◆ Work to complete:
In the entries that follow, how many lines hold "exists"? Nothing but the number is expected.

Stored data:
################

Lemma query_ok c k (w w' : world) r : group_kept k w -> query c w = (Ok r, w') ->
  group_kept k w' /\ exists s1, group_step k (server w) s1 /\ exec c s1 = (r, server w') /\ accepted r.
Proof.
  unfold query, round_trip, group_kept. intros HF. set (t := match trips w with t :: _ => t | [] => _ end).
  assert (Ht : group_step k (server w) (env_before t (server w)) /\
    Forall (fun t => forall s, group_step k s (env_before t s)) (tail (trips w))).
  { unfold t. destruct (trips w) as [|t0 ts]; cbn; [split; [apply group_step_refl|done]|].
    inversion HF; subst. auto. }
  destruct Ht as [H1 H2]. destruct (torn t) as [[|n]|]; cbn.
  - intros [=].
  - destruct (exec c _). cbn. rewrite take_nil. intros [=].
  - destruct (exec c (env_before t (server w))) as [x s1] eqn:E. cbn.
    destruct (extract_error x) eqn:Ex; [done|]. intros [= <- <-]. cbn. split; [done|].
    exists (env_before t (server w)). split_and!; [done|done|]. unfold accepted. done.
Qed.

Lemma cauli_group_find gs lid : cauli_group gs = Some lid ->
  exists i, list_find (fun g : string * string => g.1 = "cauli"%string) gs = Some (i, ("cauli"%string, lid)).
Proof.
  unfold cauli_group. destruct (list_find _ gs) as [[i [n l]]|] eqn:E; [|done]. cbn. intros [= ->].
  apply list_find_Some in E as (H1 & H2 & H3). cbn in H2. subst. by exists i.
Qed.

################

◆ Solution to this exercise:
4